[Your instructions] Please return the lines below verbatim, beginning at the one that has "(** * ShapeDiffFinder" and stopping after the one that has "[items]), so [/]", and add no other lines.

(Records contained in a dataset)
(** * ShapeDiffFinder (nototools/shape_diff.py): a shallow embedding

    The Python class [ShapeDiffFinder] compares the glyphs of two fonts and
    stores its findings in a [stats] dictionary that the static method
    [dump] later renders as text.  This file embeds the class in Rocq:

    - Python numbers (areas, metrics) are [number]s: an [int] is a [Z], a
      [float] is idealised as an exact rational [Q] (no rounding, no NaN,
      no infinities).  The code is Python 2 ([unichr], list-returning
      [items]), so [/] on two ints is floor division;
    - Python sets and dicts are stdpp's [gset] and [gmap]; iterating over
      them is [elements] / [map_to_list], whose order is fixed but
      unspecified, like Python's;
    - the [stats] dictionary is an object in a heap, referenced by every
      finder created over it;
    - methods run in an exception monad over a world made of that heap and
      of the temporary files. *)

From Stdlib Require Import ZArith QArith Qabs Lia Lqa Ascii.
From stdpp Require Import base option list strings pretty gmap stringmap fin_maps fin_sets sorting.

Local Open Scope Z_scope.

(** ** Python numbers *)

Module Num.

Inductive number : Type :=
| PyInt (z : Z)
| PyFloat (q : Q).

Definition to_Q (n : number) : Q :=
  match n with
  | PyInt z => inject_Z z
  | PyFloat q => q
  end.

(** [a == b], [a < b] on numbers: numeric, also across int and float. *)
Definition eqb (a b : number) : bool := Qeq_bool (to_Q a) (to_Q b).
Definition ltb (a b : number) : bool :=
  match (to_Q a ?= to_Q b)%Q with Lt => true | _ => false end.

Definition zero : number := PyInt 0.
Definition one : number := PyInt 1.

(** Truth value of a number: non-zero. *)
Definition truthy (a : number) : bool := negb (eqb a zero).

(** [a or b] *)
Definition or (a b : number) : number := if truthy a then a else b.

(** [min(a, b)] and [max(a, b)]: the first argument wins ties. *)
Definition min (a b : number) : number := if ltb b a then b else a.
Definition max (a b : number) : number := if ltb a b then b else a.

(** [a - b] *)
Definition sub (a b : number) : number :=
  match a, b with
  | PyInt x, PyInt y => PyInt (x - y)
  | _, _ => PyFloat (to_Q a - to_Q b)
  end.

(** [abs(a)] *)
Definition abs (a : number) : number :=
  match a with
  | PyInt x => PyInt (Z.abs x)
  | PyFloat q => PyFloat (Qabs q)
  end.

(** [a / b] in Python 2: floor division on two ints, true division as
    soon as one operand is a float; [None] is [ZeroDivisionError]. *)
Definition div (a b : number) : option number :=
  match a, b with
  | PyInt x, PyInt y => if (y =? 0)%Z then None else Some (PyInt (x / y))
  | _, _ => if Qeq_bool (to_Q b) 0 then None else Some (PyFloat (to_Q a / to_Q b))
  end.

==

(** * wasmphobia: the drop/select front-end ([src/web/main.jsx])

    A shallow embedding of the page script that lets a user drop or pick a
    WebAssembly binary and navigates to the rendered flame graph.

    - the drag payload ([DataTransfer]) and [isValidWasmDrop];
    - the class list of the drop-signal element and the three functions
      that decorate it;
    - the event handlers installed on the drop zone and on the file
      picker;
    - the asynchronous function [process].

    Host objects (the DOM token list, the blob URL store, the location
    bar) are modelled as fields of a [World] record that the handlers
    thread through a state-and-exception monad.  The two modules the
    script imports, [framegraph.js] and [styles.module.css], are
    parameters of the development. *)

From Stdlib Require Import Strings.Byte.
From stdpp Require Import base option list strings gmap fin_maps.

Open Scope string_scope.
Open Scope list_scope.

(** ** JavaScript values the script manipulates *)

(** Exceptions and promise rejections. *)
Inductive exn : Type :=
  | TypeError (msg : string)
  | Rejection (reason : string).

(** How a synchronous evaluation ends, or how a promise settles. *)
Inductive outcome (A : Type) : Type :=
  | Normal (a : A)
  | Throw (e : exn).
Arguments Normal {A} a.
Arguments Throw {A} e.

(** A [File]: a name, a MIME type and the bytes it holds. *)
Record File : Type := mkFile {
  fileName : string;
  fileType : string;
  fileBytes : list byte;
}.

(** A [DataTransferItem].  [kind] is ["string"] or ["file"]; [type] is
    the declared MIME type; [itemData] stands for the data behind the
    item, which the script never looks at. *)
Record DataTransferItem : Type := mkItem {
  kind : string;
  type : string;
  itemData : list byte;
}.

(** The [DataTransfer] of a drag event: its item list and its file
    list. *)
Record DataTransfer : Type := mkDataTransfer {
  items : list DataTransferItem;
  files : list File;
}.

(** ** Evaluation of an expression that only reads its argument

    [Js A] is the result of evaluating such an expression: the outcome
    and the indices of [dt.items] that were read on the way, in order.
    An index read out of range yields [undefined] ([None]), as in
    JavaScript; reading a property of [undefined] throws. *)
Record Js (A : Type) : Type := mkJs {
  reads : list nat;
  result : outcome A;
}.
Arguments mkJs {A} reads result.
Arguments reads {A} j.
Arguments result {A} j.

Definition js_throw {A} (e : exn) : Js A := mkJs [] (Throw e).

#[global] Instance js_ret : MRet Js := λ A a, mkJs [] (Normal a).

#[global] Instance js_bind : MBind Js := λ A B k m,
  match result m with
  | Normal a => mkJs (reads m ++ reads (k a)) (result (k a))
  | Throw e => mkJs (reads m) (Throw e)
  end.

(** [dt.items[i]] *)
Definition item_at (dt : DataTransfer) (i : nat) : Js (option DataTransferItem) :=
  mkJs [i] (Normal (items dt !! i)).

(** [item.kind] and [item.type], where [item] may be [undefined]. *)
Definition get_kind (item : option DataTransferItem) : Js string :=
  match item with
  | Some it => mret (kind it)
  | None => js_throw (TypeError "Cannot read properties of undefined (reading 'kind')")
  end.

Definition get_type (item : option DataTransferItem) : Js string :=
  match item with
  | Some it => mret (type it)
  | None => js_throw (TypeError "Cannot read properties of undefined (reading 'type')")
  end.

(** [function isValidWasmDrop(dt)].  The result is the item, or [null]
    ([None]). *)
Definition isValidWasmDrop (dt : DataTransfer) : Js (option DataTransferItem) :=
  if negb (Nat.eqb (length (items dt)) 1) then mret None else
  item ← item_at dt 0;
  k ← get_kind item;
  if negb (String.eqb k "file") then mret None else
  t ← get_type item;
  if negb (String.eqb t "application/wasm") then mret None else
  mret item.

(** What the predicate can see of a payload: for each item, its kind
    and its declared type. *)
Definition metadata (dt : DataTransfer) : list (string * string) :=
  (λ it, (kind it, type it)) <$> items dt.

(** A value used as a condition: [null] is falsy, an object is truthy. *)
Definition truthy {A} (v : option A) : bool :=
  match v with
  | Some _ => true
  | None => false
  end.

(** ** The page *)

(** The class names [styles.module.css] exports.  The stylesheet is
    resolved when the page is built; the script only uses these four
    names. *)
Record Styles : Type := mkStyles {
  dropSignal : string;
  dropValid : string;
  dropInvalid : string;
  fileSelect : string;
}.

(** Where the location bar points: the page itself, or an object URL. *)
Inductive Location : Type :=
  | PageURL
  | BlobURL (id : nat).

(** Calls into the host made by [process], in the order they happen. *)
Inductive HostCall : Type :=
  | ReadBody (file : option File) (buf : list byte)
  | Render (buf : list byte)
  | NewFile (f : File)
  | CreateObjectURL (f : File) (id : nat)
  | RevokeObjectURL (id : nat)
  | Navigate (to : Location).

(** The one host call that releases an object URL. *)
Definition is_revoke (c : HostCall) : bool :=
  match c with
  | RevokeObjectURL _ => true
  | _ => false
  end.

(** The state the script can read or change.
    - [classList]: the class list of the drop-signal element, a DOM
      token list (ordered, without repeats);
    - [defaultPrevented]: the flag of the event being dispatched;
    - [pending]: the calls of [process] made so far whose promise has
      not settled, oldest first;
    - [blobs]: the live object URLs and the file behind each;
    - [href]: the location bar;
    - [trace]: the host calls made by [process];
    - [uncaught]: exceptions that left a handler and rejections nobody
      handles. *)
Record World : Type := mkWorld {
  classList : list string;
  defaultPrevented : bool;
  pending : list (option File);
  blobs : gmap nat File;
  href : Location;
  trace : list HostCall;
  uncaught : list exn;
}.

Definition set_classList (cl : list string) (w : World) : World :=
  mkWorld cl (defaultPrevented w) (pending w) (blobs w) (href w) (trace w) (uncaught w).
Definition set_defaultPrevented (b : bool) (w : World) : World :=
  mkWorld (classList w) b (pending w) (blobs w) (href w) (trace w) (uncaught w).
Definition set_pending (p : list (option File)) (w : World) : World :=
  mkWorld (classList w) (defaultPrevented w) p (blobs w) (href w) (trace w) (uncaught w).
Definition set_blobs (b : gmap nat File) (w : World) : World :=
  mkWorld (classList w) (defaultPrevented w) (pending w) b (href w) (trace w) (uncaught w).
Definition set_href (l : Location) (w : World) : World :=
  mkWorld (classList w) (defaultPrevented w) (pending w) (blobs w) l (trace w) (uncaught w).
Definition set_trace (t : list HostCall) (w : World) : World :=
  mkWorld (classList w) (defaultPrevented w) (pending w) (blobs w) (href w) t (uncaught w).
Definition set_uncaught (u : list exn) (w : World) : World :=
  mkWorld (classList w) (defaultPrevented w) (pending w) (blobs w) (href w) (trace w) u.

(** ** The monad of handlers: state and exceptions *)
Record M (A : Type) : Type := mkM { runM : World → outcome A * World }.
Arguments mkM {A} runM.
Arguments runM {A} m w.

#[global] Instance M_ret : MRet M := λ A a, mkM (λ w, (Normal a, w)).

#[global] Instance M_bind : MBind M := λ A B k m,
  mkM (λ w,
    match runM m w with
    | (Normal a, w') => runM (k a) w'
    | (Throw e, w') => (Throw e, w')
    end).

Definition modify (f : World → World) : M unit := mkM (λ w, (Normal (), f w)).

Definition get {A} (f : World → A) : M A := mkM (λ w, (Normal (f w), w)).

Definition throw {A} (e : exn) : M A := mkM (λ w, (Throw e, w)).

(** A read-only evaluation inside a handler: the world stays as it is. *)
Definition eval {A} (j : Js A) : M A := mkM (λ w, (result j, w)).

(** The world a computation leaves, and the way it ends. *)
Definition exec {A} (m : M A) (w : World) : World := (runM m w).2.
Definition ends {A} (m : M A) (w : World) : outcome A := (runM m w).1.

[Exercise answer]
(** * ShapeDiffFinder (nototools/shape_diff.py): a shallow embedding

    The Python class [ShapeDiffFinder] compares the glyphs of two fonts and
    stores its findings in a [stats] dictionary that the static method
    [dump] later renders as text.  This file embeds the class in Rocq:

    - Python numbers (areas, metrics) are [number]s: an [int] is a [Z], a
      [float] is idealised as an exact rational [Q] (no rounding, no NaN,
      no infinities).  The code is Python 2 ([unichr], list-returning
      [items]), so [/] on two ints is floor division;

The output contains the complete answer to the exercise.